🤖 AI Summary
High-quality data are critical for effective road traffic crash prevention, yet Alcohol Inference Mismatch (AIM)—inconsistencies between alcohol-related conclusions drawn from crash narratives and structured database fields—severely undermines data reliability. This paper introduces the first database–narrative semantic alignment framework, integrating BERT-based natural language representations with Probit/Logit statistical modeling to systematically detect and quantify AIM. Applied to 372,000 crash records from Iowa, the method identifies an overall AIM prevalence of 24.03%, pinpoints 2,767 unambiguous mismatch cases, and reveals high-incidence geographic clusters. Unlike conventional approaches relying solely on rigid field-level comparisons, our framework enables fine-grained, interpretable AIM detection by aligning semantic content across unstructured narratives and structured fields.

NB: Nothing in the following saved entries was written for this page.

(** * ts-rest-api-express: the authentication and authorization pipeline

    A shallow embedding of the service code (auth service, user service,
    JWT and password utilities, authentication middleware, request
    validation, rate limiting) together with the properties the
    specification states about it.

    Conventions.
    - JavaScript strings are [string], one byte per character; letter
      case, white space and length are those of JavaScript on ASCII
      strings ([isAscii]).  Numbers are rationals [Q], and [Z] where the
      code only has integers (timestamps in milliseconds, status codes,
      counters).
    - [undefined]/[null] are [None].
    - An async function that reads or writes the database is a function in
      the monad [Eff]: it takes the collection, returns a value or a thrown
      exception, and the collection afterwards.
    - Values the program obtains from outside (the clock, fresh ObjectIds,
      bcrypt salts, [crypto.randomBytes]) are explicit arguments; an
      operation reads the clock once.
    - The third-party primitives (bcrypt, HMAC, the JWT wire format, the
      [ms] timespan parser) are fields of the record [Externals]; what
      MongoDB computes for a filtered, sorted listing is the record
      [QueryEngine]. *)

From Stdlib Require Import ZArith QArith String Ascii List Bool Lia DecimalString.
From stdpp Require Import base option gmap strings list.

Open Scope Z_scope.
Open Scope string_scope.
Open Scope list_scope.

(* ===================================================================== *)
(** ** JavaScript strings and values *)
(* ===================================================================== *)

Module JS.

(** White space in the sense of [String.prototype.trim] and the regular
    expression class [\s], restricted to the ASCII range. *)
Definition isSpace (c : ascii) : bool :=
  let n := nat_of_ascii c in
  orb (Nat.eqb n 32) (andb (Nat.leb 9 n) (Nat.leb n 13)).

Definition isUpper (c : ascii) : bool :=
  let n := nat_of_ascii c in andb (Nat.leb 65 n) (Nat.leb n 90).

Definition isLetter (c : ascii) : bool :=
  let n := nat_of_ascii c in
  orb (andb (Nat.leb 65 n) (Nat.leb n 90)) (andb (Nat.leb 97 n) (Nat.leb n 122)).

Definition isHexDigit (c : ascii) : bool :=
  let n := nat_of_ascii c in
  orb (andb (Nat.leb 48 n) (Nat.leb n 57))
      (orb (andb (Nat.leb 65 n) (Nat.leb n 70)) (andb (Nat.leb 97 n) (Nat.leb n 102))).

Definition lowerChar (c : ascii) : ascii :=
  if isUpper c then ascii_of_nat (nat_of_ascii c + 32) else c.

Fixpoint dropSpaces (l : list ascii) : list ascii :=
  match l with
  | c :: l' => if isSpace c then dropSpaces l' else l
  | [] => []
  end.

(** [s.trim()] *)
Definition trim (s : string) : string :=
  string_of_list_ascii
    (rev (dropSpaces (rev (dropSpaces (list_ascii_of_string s))))).

(** [s.toLowerCase()], on the letters of the ASCII range *)
Definition toLowerCase (s : string) : string :=
  string_of_list_ascii (map lowerChar (list_ascii_of_string s)).

(** [s.startsWith(p)] *)
Definition startsWith (s p : string) : bool := String.prefix p s.

(** [s.substring(n)] *)
Definition substringFrom (n : nat) (s : string) : string :=
  String.substring n (String.length s - n) s.

(** [s.length]: the number of characters.  The strings here hold one
    byte per character, so on an ASCII string this is the number of
    UTF-16 units JavaScript counts. *)
Definition strlen (s : string) : Z := Z.of_nat (String.length s).

Definition forallChars (p : ascii -> bool) (s : string) : bool :=
  forallb p (list_ascii_of_string s).

(** [v !== undefined] *)
Definition defined {A} (v : option A) : bool :=
  match v with Some _ => true | None => false end.

(** Truthiness of a value of type [string | undefined]. *)
Definition truthy (v : option string) : bool :=
  match v with
  | Some s => negb (String.eqb s EmptyString)
  | None => false
  end.

(** [a || b] where [b] is a string: [a] unless it is undefined or empty. *)
Definition orElse (a : option string) (b : string) : string :=
  match a with
  | Some s => if String.eqb s EmptyString then b else s
  | None => b
  end.

(** JSON values as they travel in request and response bodies.  [JDate]
    stands for a [Date] (milliseconds since the epoch); [JArray] and
    [JObject] for a nested array or object, whose content no code here
    looks at. *)
Inductive value : Type :=
| JNull
| JBool (b : bool)
| JNum (q : Q)
| JStr (s : string)
| JDate (ms : Z)
| JArray
| JObject.

Definition isString (v : value) : bool :=
  match v with JStr _ => true | _ => false end.

Definition isNumber (v : value) : bool :=
  match v with JNum _ => true | _ => false end.

Definition object := list (string * value).

(** [o[k]] *)
Fixpoint get (k : string) (o : object) : option value :=
  match o with
  | (k', v) :: o' => if String.eqb k k' then Some v else get k o'
  | [] => None
  end.

(** [k in o] *)
Definition has (k : string) (o : object) : bool :=
  match get k o with Some _ => true | None => false end.

(** [delete o[k]] *)
Definition delete (k : string) (o : object) : object :=
  List.filter (fun kv => negb (String.eqb k (fst kv))) o.

Definition keys (o : object) : list string := map fst o.

(** [Number.isInteger] *)
Definition isInteger (q : Q) : bool := Pos.eqb (Qden (Qred q)) 1.

End JS.

(* ===================================================================== *)
(** ** Error model (ApiError.ts) *)
(* ===================================================================== *)

(** Anything a JavaScript function can throw here: an [ApiError] carrying a
    client message and an HTTP status, or another [Error], of which only
    the [name] and the message matter.  [ApiError] does not set [name], so
    an [ApiError] has the name of its base class. *)
Inductive Exn : Type :=
| ApiError (message : string) (statusCode : Z)
| JsError (name : string) (message : string).

Definition isApiError (e : Exn) : bool :=
  match e with ApiError _ _ => true | JsError _ _ => false end.

Definition exnName (e : Exn) : string :=
  match e with ApiError _ _ => "Error" | JsError n _ => n end.

Definition exnMessage (e : Exn) : string :=
  match e with ApiError m _ => m | JsError _ m => m end.

(** The status the global error handler answers with:
    [err.statusCode || err.status || 500]. *)
Definition statusOf (e : Exn) : Z :=
  match e with
  | ApiError _ c => if Z.eqb c 0 then 500 else c
  | JsError _ _ => 500
  end.

(** The outcome of running a function: a returned value or a thrown
    exception. *)
Inductive Result (A : Type) : Type :=
| Ok (a : A)
| Throw (e : Exn).
Arguments Ok {A} a.
Arguments Throw {A} e.

(** [try { body } catch (error) { handler }] for code without side effects *)
Definition tryCatch {A} (body : Result A) (handler : Exn -> Result A) : Result A :=
  match body with
  | Ok a => Ok a
  | Throw e => handler e
  end.

(* ===================================================================== *)
(** ** Third-party primitives and configuration *)
(* ===================================================================== *)

Module Jwt.

(** Claims carried by a token: what [jwt.sign] puts in the payload and
    [jwt.verify] gives back (the interface [JwtPayload]).  A token signed
    elsewhere with the same key may lack any of them. *)
Record Payload : Type := mkPayload {
  id : option string;
  email : option string;
  iat : option Z;
  exp : option Z
}.

(** A token once its three dot-separated parts are decoded: the payload
    and the signature found in the third part. *)
Record Jws : Type := mkJws {
  payload : Payload;
  signature : string
}.

End Jwt.

(** What the program takes from its libraries without the source saying
    how it is computed: bcrypt ([bcrypt_hash] takes the password, the
    rounds and the salt bcrypt draws), the HMAC-SHA256 of jsonwebtoken's
    HS256, the compact serialization of a signed token with its parser,
    and the [ms] package, which reads a timespan such as 7d into
    milliseconds. *)
Record Externals : Type := mkExternals {
  bcrypt_hash : string -> Z -> string -> string;
  bcrypt_compare : string -> string -> bool;
  hmac : string -> Jwt.Payload -> string;
  jws_encode : Jwt.Jws -> string;
  jws_decode : string -> option Jwt.Jws;
  ms : string -> option Z
}.

(** [env], the validated environment of config/env.ts, and the two
    variables the JWT utilities also read from [process.env] directly. *)
Record Env : Type := mkEnv {
  JWT_SECRET : string;
  JWT_EXPIRES_IN : string;
  BCRYPT_ROUND : Z;
  process_env_JWT_SECRET : option string;
  process_env_JWT_EXPIRES_IN : option string
}.

(* ===================================================================== *)
(** ** Password utilities (password.ts) *)
(* ===================================================================== *)

Module Password.
Section WithExternals.
Context (X : Externals) (env : Env).

(** [hashPassword]; [salt] is the salt bcrypt generates. *)
Definition hashPassword (password salt : string) : string :=
  bcrypt_hash X password (BCRYPT_ROUND env) salt.

(** [comparePassword]; bcrypt rejects a missing hash, which the
    function reports as a plain [Error]. *)
Definition comparePassword (password : string) (hashedPassword : option string)
    : Result bool :=
  match hashedPassword with
  | Some h => Ok (bcrypt_compare X password h)
  | None => Throw (JsError "Error" "Password comparison failed")
  end.

End WithExternals.
End Password.

(* ===================================================================== *)
(** ** JWT utilities (jwt.ts) *)
(* ===================================================================== *)

Module JWT.
Section WithExternals.
Context (X : Externals) (env : Env).

(** The clock of jsonwebtoken: [Math.floor(Date.now() / 1000)]. *)
Definition clockTimestamp (now : Z) : Z := now / 1000.

(** The claims [jwt.sign] writes for a payload [{ id, email }] and a
    lifetime of [span] milliseconds: [iat] is the clock, [exp] is [iat]
    plus the lifetime in seconds. *)
Definition stamp (pid pemail : string) (span now : Z) : Jwt.Payload :=
  Jwt.mkPayload (Some pid) (Some pemail) (Some (clockTimestamp now))
                (Some (clockTimestamp now + span / 1000)).

(** The claims together with their HS256 signature. *)
Definition seal (secret : string) (claims : Jwt.Payload) : Jwt.Jws :=
  Jwt.mkJws claims (hmac X secret claims).

(** [jwt.sign(payload, secret, { expiresIn })] of the jsonwebtoken
    package, for a payload [{ id, email }]. *)
Definition sign (pid pemail : string) (secret : string) (expiresIn : string)
    (now : Z) : Result string :=
  if String.eqb secret EmptyString then
    Throw (JsError "Error" "secretOrPrivateKey must have a value")
  else
    match ms X expiresIn with
    | None => Throw (JsError "Error" "expiresIn should be a number of seconds or string representing a timespan")
    | Some span => Ok (jws_encode X (seal secret (stamp pid pemail span now)))
    end.

(** [jwt.verify(token, secret)] of the jsonwebtoken package: structure,
    then signature, then expiry ([clockTimestamp >= payload.exp]). *)
Definition verify (token : string) (secret : string) (now : Z) : Result Jwt.Payload :=
  if String.eqb token EmptyString then
    Throw (JsError "JsonWebTokenError" "jwt must be provided")
  else
    match jws_decode X token with
    | None => Throw (JsError "JsonWebTokenError" "jwt malformed")
    | Some j =>
        if negb (String.eqb (Jwt.signature j) (hmac X secret (Jwt.payload j))) then
          Throw (JsError "JsonWebTokenError" "invalid signature")
        else
          match Jwt.exp (Jwt.payload j) with
          | Some e =>
              if (e <=? clockTimestamp now)%Z then
                Throw (JsError "TokenExpiredError" "jwt expired")
              else Ok (Jwt.payload j)
          | None => Ok (Jwt.payload j)
          end
    end.

(** [process.env.JWT_SECRET || env.JWT_SECRET] *)
Definition jwtSecret : string :=
  JS.orElse (process_env_JWT_SECRET env) (JWT_SECRET env).

(** [process.env.JWT_EXPIRES_IN || env.JWT_EXPIRES_IN || '7d'] *)
Definition jwtExpires : string :=
  JS.orElse (Some (JS.orElse (process_env_JWT_EXPIRES_IN env) (JWT_EXPIRES_IN env))) "7d".

(** [generateToken] *)
Definition generateToken (pid pemail : string) (now : Z) : Result string :=
  tryCatch
    (if String.eqb jwtSecret EmptyString then
       Throw (JsError "Error" "JWT_SECRET is required")
     else sign pid pemail jwtSecret jwtExpires now)
    (fun error => Throw (ApiError "Failed to generate authentication token" 500)).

The results provide a novel paradigm for crash data quality assessment, evidence-based law enforcement training, and targeted transportation policy formulation.
📝 Abstract
Road traffic crashes are a significant global cause of fatalities, emphasizing the urgent need for accurate crash data to enhance prevention strategies and inform policy development. This study addresses the challenge of alcohol inference mismatch (AIM) by employing database narrative alignment to identify AIM in crash data. A framework was developed to improve data quality in crash management systems and reduce the percentage of AIM crashes. Utilizing the BERT model, the analysis of 371,062 crash records from Iowa (2016-2022) revealed 2,767 AIM incidents, resulting in an overall AIM percentage of 24.03%. Statistical tools, including the Probit Logit model, were used to explore the crash characteristics affecting AIM patterns. The findings indicate that alcohol-related fatal crashes and nighttime incidents have a lower percentage of the mismatch, while crashes involving unknown vehicle types and older drivers are more susceptible to mismatch. The geospatial cluster as part of this study can identify the regions which have an increased need for education and training. These insights highlight the necessity for targeted training programs and data management teams to improve the accuracy of crash reporting and support evidence-based policymaking.